Task to carry out.
Locate every line in the records below that contains the word "appendTimerFired", and copy each one.

::: Stored data

(** X12. Lookahead.  In a state reached from [useBoards] with no append
    in flight, [ensurePreload] called with fewer than 3 boards from the
    viewed index on requests one append, and when its timer fires the
    feed has gained exactly one board at its end: the next id, built from
    the next catalog entry.  With 3 or more boards from the viewed index
    on, or while an append is in flight, [ensurePreload] changes nothing. *)
Theorem X12_lookahead_appends_next_catalog_entry
    (initial : nat) (evs : list Event) (boardsLength idx : nat) :
  let s := run evs (useBoards initial) in
  (loadingRef s = false → boardsLength - idx < 3 →
   boards (appendTimerFired (ensurePreload boardsLength idx s))
   = boards s ++ [createBoardFromPreset (presetAt (length (boards s)))
                    (boardId (length (boards s)))]
   ∧ loadingRef (appendTimerFired (ensurePreload boardsLength idx s)) = false)
  ∧ (3 ≤ boardsLength - idx → ensurePreload boardsLength idx s = s)
  ∧ (loadingRef s = true → ensurePreload boardsLength idx s = s).
Proof.
  intros s. split_and!.
  - intros Hidle Hnear.
    destruct (run_single_flight initial evs) as [Hle Hiff].
    destruct (run_invariant initial evs) as [Hcursor _].
    fold s in Hle, Hiff, Hcursor.
    assert (appendTimers s = 0) as Hnone.
    { destruct (appendTimers s) as [|[|n]] eqn:Hn; [done| |lia].
      assert (loadingRef s = true) by by apply Hiff. congruence. }
    unfold ensurePreload. apply Nat.ltb_lt in Hnear. rewrite Hnear.
    unfold addBoard. rewrite Hidle.
    unfold appendTimerFired. simpl. rewrite Hnone. simpl.
    by rewrite Hcursor.
  - intros Hfar. unfold ensurePreload.
    by rewrite (proj2 (Nat.ltb_ge _ _) Hfar).
  - intros Hbusy. unfold ensurePreload, addBoard. rewrite Hbusy.
    by destruct (_ <? _).
Qed.

Lemma X12_lookahead_appends_next_catalog_entry_witness :
  boards (appendTimerFired (ensurePreload 2 0 (run [] (useBoards 2))))
  = boards (run [] (useBoards 2))
    ++ [createBoardFromPreset (presetAt 2) (boardId 2)]
  ∧ loadingRef (appendTimerFired (ensurePreload 2 0 (run [] (useBoards 2)))) = false.
Proof.
  apply (X12_lookahead_appends_next_catalog_entry 2 [] 2 0).
  - reflexivity.
  - vm_compute. lia.
Defined.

::::::

Written solution.
   boards (appendTimerFired (ensurePreload boardsLength idx s))
   ∧ loadingRef (appendTimerFired (ensurePreload boardsLength idx s)) = false)
    unfold appendTimerFired. simpl. rewrite Hnone. simpl.
  boards (appendTimerFired (ensurePreload 2 0 (run [] (useBoards 2))))
  ∧ loadingRef (appendTimerFired (ensurePreload 2 0 (run [] (useBoards 2)))) = false.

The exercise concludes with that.